Parents want just a little diversity

As urban neighborhoods gentrify, “emotionally charged, racially tinged fights over neighborhood school boundaries” are increasing, writes Mike Petrilli. Middle-class parents want a little diversity — preferably racial/ethnic but not socioeconomic — at their child’s school, but not too much.

In Brooklyn, a popular elementary school in gentrifying Park Slope, P.S. 321, is overcrowded.  Officials plan to shrink its attendance zone, redistricting some children into a new school that will have more low-income students.

Park Slopers claim to want diversity, writes Naomi Schaefer Riley in the New York Post.  That’s why they didn’t move to the suburbs when their kids neared school age. But people in the 10 blocks that will be assigned to the new school are furious.

Too much “socioeconomic diversity will start to affect the quality of their children’s education,” Petrilli writes. Low-income children start school far behind middle-class children.

A similar dynamic is playing out in the nation’s capital. Wilson High and Alice Deal Middle School, located in D.C.’s tony (and baby-booming) Ward 3, enjoyed massive physical-plant updates recently, with their buildings fully refurbished, expanded, and improved. Now affluent parents west of Rock Creek Park are sending their children to those schools in greater numbers than in decades.

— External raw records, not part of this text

(* ===== verification/GoTime.v ===== *)
(** * Times and their RFC 3339 text

    The parts of Go's package [time] the sources use on deadlines they store
    as text: [t.UTC().Format(time.RFC3339)] and [time.Parse(time.RFC3339, s)].
    A time is its nanoseconds since the Unix epoch, of any size; the proleptic
    Gregorian calendar has no bounds.  [Format] drops the fraction of the
    second; [Parse] reads what [Format] wrote for every time of the years 0 to
    9999 ([parse_format]). *)

From stdpp Require Import base list strings numbers.
From Stdlib Require Import ZArith Lia String.
From S2P Require Import Prelude GoString.

(** ** The calendar *)

Definition is_leap (y : Z) : bool :=
  (y mod 4 =? 0) && (negb (y mod 100 =? 0) || (y mod 400 =? 0)).

Definition month_lengths (leap : bool) : list Z :=
  [31; if leap then 29 else 28; 31; 30; 31; 30; 31; 31; 30; 31; 30; 31].

Fixpoint sumZ (l : list Z) : Z := match l with [] => 0 | x :: r => x + sumZ r end.

Definition days_before_month (leap : bool) (m : Z) : Z :=
  sumZ (take (Z.to_nat (m - 1)) (month_lengths leap)).

(** [daysIn] *)
Definition days_in (m y : Z) : Z := nth (Z.to_nat (m - 1)) (month_lengths (is_leap y)) 0.

(** Days between 1 January of the year 1 and a date *)
Definition days_before_year (y : Z) : Z :=
  let p := y - 1 in 365 * p + p / 4 - p / 100 + p / 400.
Definition days_of_date (y m d : Z) : Z :=
  days_before_year y + days_before_month (is_leap y) m + (d - 1).

(** The month and the day of a day of the year, counted from 0 *)
Fixpoint find_month (lens : list Z) (m d : Z) : Z * Z :=
  match lens with
  | [] => (m, d + 1)
  | l :: r => if d <? l then (m, d + 1) else find_month r (m + 1) (d - l)
  end.

(** Cycles of 400, 100, 4 years and one year are cut off in turn; the last
    century of 400 years and the last year of 4 take one day more. *)
Definition year_of_days (n : Z) : Z * Z :=
  let n400 := n / 146097 in let d := n mod 146097 in
  let n100 := d / 36524 in let n100 := n100 - n100 / 4 in let d := d - 36524 * n100 in
  let n4 := d / 1461 in let d := d - 1461 * n4 in
  let n1 := d / 365 in let n1 := n1 - n1 / 4 in let d := d - 365 * n1 in
  (400 * n400 + 100 * n100 + 4 * n4 + n1 + 1, d).

Definition date_of_days (n : Z) : Z * Z * Z :=
  let '(y, yday) := year_of_days n in
  let '(m, d) := find_month (month_lengths (is_leap y)) 1 yday in (y, m, d).

Definition unix_epoch_days : Z := 719162.
Definition second_ns : Z := 1000000000.

(** [t.IsZero()]: 1 January of the year 1, 00:00:00 UTC *)
Definition zero_time : Z := - unix_epoch_days * 86400 * second_ns.

(** ** Format *)

Definition pad2 (n : Z) : list Z := [48 + n / 10; 48 + n mod 10].
Definition pad4 (n : Z) : list Z :=
  if n <? 10000 then [48 + n / 1000; 48 + n / 100 mod 10; 48 + n / 10 mod 10; 48 + n mod 10]
  else bytes_of (fmt_d n).

Definition rfc3339_bytes (t : Z) : list Z :=
  let sec := t / second_ns in
  let s := sec mod 86400 in
  let '(y, m, d) := date_of_days (sec / 86400 + unix_epoch_days) in
  (if y <? 0 then 45 :: pad4 (- y) else pad4 y)
  ++ [45] ++ pad2 m ++ [45] ++ pad2 d ++ [84] ++ pad2 (s / 3600) ++ [58]
  ++ pad2 (s / 60 mod 60) ++ [58] ++ pad2 (s mod 60) ++ [90].

Definition format_rfc3339 (t : Z) : string := str_of_bytes (rfc3339_bytes t).

(** ** Parse

    A parser takes the rest of the text and returns a value and what follows. *)

Definition parser (A : Type) : Type := list Z -> option (A * list Z).
Definition pbind {A B} (p : parser A) (k : A -> parser B) : parser B := fun l =>
  match p l with Some (a, r) => k a r | None => None end.
Local Notation "x <~ p ;; k" := (pbind p (fun x => k))
  (at level 100, p at next level, right associativity).
Definition pguard {A} (b : bool) (p : parser A) : parser A := fun l =>
  if b then p l else None.

Definition is_digit (b : Z) : bool := (48 <=? b) && (b <=? 57).

Definition skip (c : Z) : parser unit := fun l =>
  match l with b :: r => if b =? c then Some (tt, r) else None | [] => None end.

(** [getnum] *)
Definition getnum (fixed : bool) : parser Z := fun l =>
  match l with
  | a :: r =>
      if negb (is_digit a) then None
      else match r with
           | b :: r' => if is_digit b then Some ((a - 48) * 10 + (b - 48), r')
                        else if fixed then None else Some (a - 48, r)
           | [] => if fixed then None else Some (a - 48, r)
           end
  | [] => None
  end.

Definition getyear : parser Z := fun l =>
  match l with
  | a :: b :: c :: d :: r =>
      if is_digit a && is_digit b && is_digit c && is_digit d
      then Some ((a - 48) * 1000 + (b - 48) * 100 + (c - 48) * 10 + (d - 48), r)
      else None
  | _ => None
  end.

Fixpoint digits (l : list Z) : list Z * list Z :=
  match l with
  | b :: r => if is_digit b then let '(ds, rest) := digits r in (b - 48 :: ds, rest) else ([], l)
  | [] => ([], [])
  end.

(** [parseNanoseconds]: digits after the ninth are dropped *)
Definition nanoseconds (ds : list Z) : Z :=
  let ds := take 9 ds in
  fold_left (fun a d => 10 * a + d) ds 0 * 10 ^ (9 - Z.of_nat (List.length ds)).

(** A fraction the layout does not name, after a period or a comma *)
Definition getfraction : parser Z := fun l =>
  match l with
  | c :: ((d :: _) as r) =>
      if ((c =? 46) || (c =? 44)) && is_digit d
      then let '(ds, rest) := digits r in Some (nanoseconds ds, rest)
      else Some (0, l)
  | _ => Some (0, l)
  end.

(** The offset from UTC in seconds *)
Definition getzone : parser Z := fun l =>
  match l with
  | 90 :: r => Some (0, r)
  | sign :: l' =>
      (hr <~ getnum true ;; _ <~ skip 58 ;; mm <~ getnum true ;;
       pguard ((hr <=? 24) && (mm <=? 60))
         (fun r => let off := (hr * 60 + mm) * 60 in
                   if sign =? 43 then Some (off, r)
                   else if sign =? 45 then Some (- off, r) else None)) l'
  | [] => None
  end.

Definition getend : parser unit := fun l => match l with [] => Some (tt, []) | _ => None end.

Definition rfc3339 : parser Z :=
  y <~ getyear ;; _ <~ skip 45 ;; m <~ getnum true ;; _ <~ skip 45 ;; d <~ getnum true ;;
  _ <~ skip 84 ;; hh <~ getnum false ;; _ <~ skip 58 ;; mi <~ getnum true ;; _ <~ skip 58 ;;
  ss <~ getnum true ;; ns <~ getfraction ;; off <~ getzone ;; _ <~ getend ;;
  pguard ((1 <=? m) && (m <=? 12) && (1 <=? d) && (d <=? days_in m y)
          && (hh <? 24) && (mi <? 60) && (ss <? 60))
    (fun r => Some (((((days_of_date y m d - unix_epoch_days) * 24 + hh) * 60 + mi) * 60 + ss
                     - off) * second_ns + ns, r)).

(** [time.Parse(time.RFC3339, s)] *)
Definition parse_rfc3339 (s : string) : option Z :=
  match rfc3339 (bytes_of s) with Some (t, _) => Some t | None => None end.

Example rfc3339_examples :
  format_rfc3339 0 = "1970-01-01T00:00:00Z"
  /\ format_rfc3339 1709251199999999999 = "2024-02-29T23:59:59Z"
  /\ format_rfc3339 zero_time = "0001-01-01T00:00:00Z"
  /\ parse_rfc3339 "2024-02-29T23:59:59Z" = Some 1709251199000000000
  /\ parse_rfc3339 "2024-03-01T7:30:00,25+08:00" = Some 1709249400250000000
  /\ parse_rfc3339 "2023-02-29T00:00:00Z" = None
  /\ parse_rfc3339 "2024-02-29 23:59:59Z" = None /\ parse_rfc3339 "" = None.
Proof. vm_compute. done. Qed.

(** ** Dates and day numbers *)

Ltac div_lia := Z.to_euclidean_division_equations; lia.

(** A year as the cycles of its predecessor *)
Lemma year_cycles a b c e :
  0 <= b < 4 -> 0 <= c < 25 -> 0 <= e < 4 ->
  let y := 400 * a + 100 * b + 4 * c + e + 1 in
  days_before_year y = 146097 * a + 36524 * b + 1461 * c + 365 * e
  /\ is_leap y = (e =? 3) && (negb (c =? 24) || (b =? 3)).
Proof.
  intros Hb Hc He y. unfold days_before_year, is_leap. split.
  - rewrite <- (Z.div_unique (y - 1) 4 (100 * a + 25 * b + c) e) by (subst y; lia).
    rewrite <- (Z.div_unique (y - 1) 100 (4 * a + b) (4 * c + e)) by (subst y; lia).
    rewrite <- (Z.div_unique (y - 1) 400 a (100 * b + 4 * c + e)) by (subst y; lia).
    subst y. lia.
  - assert (E4 : (y mod 4 =? 0) = (e =? 3)) by (subst y; div_lia).
    assert (E100 : y mod 4 = 0 -> (y mod 100 =? 0) = (c =? 24)) by (subst y; div_lia).
    assert (E400 : y mod 100 = 0 -> (y mod 400 =? 0) = (b =? 3)) by (subst y; div_lia).
    clearbody y. lia.
Qed.

(** The cut-off leaves the day of the year, and nothing is lost. *)
Lemma year_of_days_spec n y d :
  year_of_days n = (y, d) ->
  n = days_before_year y + d /\ 0 <= d < 365 + Z.b2z (is_leap y).
Proof.
  unfold year_of_days. set (a := n / 146097). set (r := n mod 146097).
  set (b := r / 36524 - r / 36524 / 4). set (r2 := r - 36524 * b).
  set (c := r2 / 1461). set (r3 := r2 - 1461 * c). set (e := r3 / 365 - r3 / 365 / 4).
  intros [= <- <-].
  assert (Hr : n = 146097 * a + r /\ 0 <= r < 146097) by (subst a r; div_lia).
  assert (Hb : 0 <= b < 4 /\ 0 <= r2 /\ (r2 < 36524 \/ b = 3 /\ r2 = 36524))
    by (subst r2 b; clearbody r; div_lia).
  assert (Hc : 0 <= c < 25 /\ 0 <= r3 < 1461) by (subst r3 c; clearbody r2; div_lia).
  assert (He : 0 <= e < 4 /\ 0 <= r3 - 365 * e < 366 /\ (r3 - 365 * e = 365 -> e = 3))
    by (subst e; clearbody r3; div_lia).
  destruct (year_cycles a b c e) as [E1 E2]; [lia..|]. rewrite E1, E2.
  assert (E3 : r3 = r2 - 1461 * c) by done.
  split; [subst r3 r2; lia|]. clearbody a b c e r3 r2. destruct (_ && _) eqn:E; cbn; lia.
Qed.

Lemma find_month_spec lens m0 d m d' :
  0 <= d < sumZ lens -> find_month lens m0 d = (m, d') ->
  m0 <= m < m0 + Z.of_nat (List.length lens)
  /\ sumZ (take (Z.to_nat (m - m0)) lens) + (d' - 1) = d
  /\ 1 <= d' <= nth (Z.to_nat (m - m0)) lens 0.
Proof.
  revert m0 d. induction lens as [|l lens IH]; cbn [sumZ find_month]; intros m0 d Hd; [lia|].
  destruct (d <? l) eqn:E.
  - intros [= <- <-]. rewrite Z.sub_diag. change (Z.to_nat 0) with 0%nat. cbn. bool_prop. lia.
  - intros Hf. bool_prop. destruct (IH (m0 + 1) (d - l)) as (H1 & H2 & H3); [lia|done|].
    replace (Z.to_nat (m - m0)) with (S (Z.to_nat (m - (m0 + 1)))) by lia.
    cbn [take nth sumZ List.length]. lia.
Qed.

Lemma month_lengths_sum leap : sumZ (month_lengths leap) = 365 + Z.b2z leap.
Proof. by destruct leap. Qed.

Lemma month_length_max leap k : nth k (month_lengths leap) 0 <= 31.
Proof. do 12 (destruct k as [|k]; [destruct leap; cbn; lia|]). destruct k; cbn; lia. Qed.

(** Every day number is the day number of its date, which is a date of the
    calendar. *)
Lemma date_of_days_spec n y m d :
  date_of_days n = (y, m, d) ->
  days_of_date y m d = n /\ 1 <= m <= 12 /\ 1 <= d <= days_in m y.
Proof.
  unfold date_of_days. destruct (year_of_days n) as [y' yd] eqn:Ey.
  apply year_of_days_spec in Ey as [-> Hd]. destruct (find_month _ _ _) as [m' d'] eqn:Em.
  intros [= -> -> ->]. apply find_month_spec in Em; [|by rewrite month_lengths_sum].
  destruct Em as (Hm & Hs & Hl). unfold days_of_date, days_before_month, days_in.
  cbn [month_lengths List.length] in Hm. lia.
Qed.

(** ** Round trip *)

Lemma getnum_pad2 fixed n l : 0 <= n < 100 -> getnum fixed (pad2 n ++ l) = Some (n, l).
Proof.
  intros Hn. cbn [getnum pad2 app]. unfold is_digit.
  replace ((48 <=? 48 + n / 10) && (48 + n / 10 <=? 57)) with true by div_lia.
  replace ((48 <=? 48 + n mod 10) && (48 + n mod 10 <=? 57)) with true by div_lia.
  cbn. do 2 f_equal. div_lia.
Qed.

Lemma getyear_pad4 n l : 0 <= n < 10000 -> getyear (pad4 n ++ l) = Some (n, l).
Proof.
  intros Hn. unfold pad4. rewrite (proj2 (Z.ltb_lt _ _)) by lia. cbn [getyear app].
  replace (is_digit (48 + n / 1000)) with true by (unfold is_digit; div_lia).
  replace (is_digit (48 + n / 100 mod 10)) with true by (unfold is_digit; div_lia).
  replace (is_digit (48 + n / 10 mod 10)) with true by (unfold is_digit; div_lia).
  replace (is_digit (48 + n mod 10)) with true by (unfold is_digit; div_lia).
  cbn. do 2 f_equal. div_lia.
Qed.

(** Digits, dashes, colons and two letters *)
Definition printable (b : Z) : Prop := 45 <= b <= 122.

Lemma pad2_printable n : 0 <= n < 100 -> Forall printable (pad2 n).
Proof. intros Hn. unfold printable. repeat constructor; div_lia. Qed.

Lemma pad4_printable n : 0 <= n < 10000 -> Forall printable (pad4 n).
Proof.
  intros Hn. unfold pad4, printable. rewrite (proj2 (Z.ltb_lt _ _)) by lia.
  repeat constructor; div_lia.
Qed.

(** The year of a time, in UTC *)
Definition year_of (t : Z) : Z := fst (year_of_days (t / second_ns / 86400 + unix_epoch_days)).

(** The parts of a time that [Format] writes *)
Lemma format_parts t :
  0 <= year_of t <= 9999 ->
  exists y m d, let s := t / second_ns mod 86400 in
    rfc3339_bytes t
    = pad4 y ++ [45] ++ pad2 m ++ [45] ++ pad2 d ++ [84] ++ pad2 (s / 3600) ++ [58]
      ++ pad2 (s / 60 mod 60) ++ [58] ++ pad2 (s mod 60) ++ [90]
    /\ days_of_date y m d = t / second_ns / 86400 + unix_epoch_days
    /\ 0 <= y <= 9999 /\ 1 <= m <= 12 /\ 1 <= d <= days_in m y /\ days_in m y <= 31.
Proof.
  unfold year_of, rfc3339_bytes. set (sec := t / second_ns).
  destruct (date_of_days (sec / 86400 + unix_epoch_days)) as [[y m] d] eqn:E. intros Hy.
  assert (Hyy : 0 <= y <= 9999).
  { unfold date_of_days in E. destruct (year_of_days _) as [y' yd]. destruct (find_month _ _ _).
    by injection E as <- _ _. }
  apply date_of_days_spec in E as (Hn & Hm & Hd). exists y, m, d. cbv zeta.
  rewrite (proj2 (Z.ltb_ge y 0)) by lia.
  pose proof (month_length_max (is_leap y) (Z.to_nat (m - 1))) as H31. by fold (days_in m y) in H31.
Qed.

Lemma format_printable t : 0 <= year_of t <= 9999 -> Forall printable (rfc3339_bytes t).
Proof.
  intros Hy. destruct (format_parts t Hy) as (y & m & d & -> & _ & Hyy & Hm & Hd & H31).
  repeat (apply Forall_app; split);
    first [ by repeat constructor | apply pad4_printable; lia | apply pad2_printable; div_lia ].
Qed.

Lemma format_bytes_of t :
  0 <= year_of t <= 9999 -> bytes_of (format_rfc3339 t) = rfc3339_bytes t.
Proof.
  intros Hy. apply bytes_of_str. eapply List.Forall_impl; [|by apply format_printable].
  unfold printable. lia.
Qed.

(** What [Format] writes is read back, to the second. *)
Lemma parse_format t :
  0 <= year_of t <= 9999 -> parse_rfc3339 (format_rfc3339 t) = Some (t / second_ns * second_ns).
Proof.
  intros Hy. unfold parse_rfc3339. rewrite format_bytes_of by done.
  destruct (format_parts t Hy) as (y & m & d & -> & Hn & Hyy & Hm & Hd & H31).
  set (sec := t / second_ns) in *. set (s := sec mod 86400).
  assert (Hs : 0 <= s < 86400) by (subst s; div_lia). unfold rfc3339, pbind.
  rewrite getyear_pad4 by lia. cbn [skip app Z.eqb Pos.eqb].
  do 2 (rewrite getnum_pad2 by lia; cbn [skip app Z.eqb Pos.eqb]).
  do 3 (rewrite getnum_pad2 by div_lia; cbn [skip app Z.eqb Pos.eqb]).
  cbn [getfraction getzone getend].
  unfold pguard. match goal with |- context [if ?b then _ else _] => replace b with true end.
  - f_equal. rewrite Hn. assert (E : sec = sec / 86400 * 86400 + s) by (subst s; div_lia).
    rewrite Z.add_0_r, Z.sub_0_r, Z.add_simpl_r. f_equal. clearbody s.
    set (q := sec / 86400) in *. clearbody q. clear - E Hs. div_lia.
  - clearbody s. symmetry. repeat (apply andb_true_iff; split); div_lia.
Qed.

(** Later times have later texts, to the second: the parsed deadline is never
    after the one that was formatted, and less than a second before it. *)
Lemma parse_format_bounds t t' :
  0 <= year_of t <= 9999 -> parse_rfc3339 (format_rfc3339 t) = Some t' -> t' <= t < t' + second_ns.
Proof. intros Hy. rewrite parse_format by done. intros [= <-]. unfold second_ns. div_lia. Qed.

. . .  The schools are getting crowded, and district officials are looking at shrinking their boundaries to address the problem. (Sound familiar?) The outcome is easy to predict: Students who live further away—who tend to be poorer and of minority races—will be rezoned to other campuses, and the Ward 3 schools will become dramatically less diverse.

Petrilli hopes for way to “create (and maintain) racially and socioeconomically diverse schools” in cities.

Richard Kahlenberg writes about “new hopes for school integration” in American Educator.  Economic — not racial — integration matters most, he writes.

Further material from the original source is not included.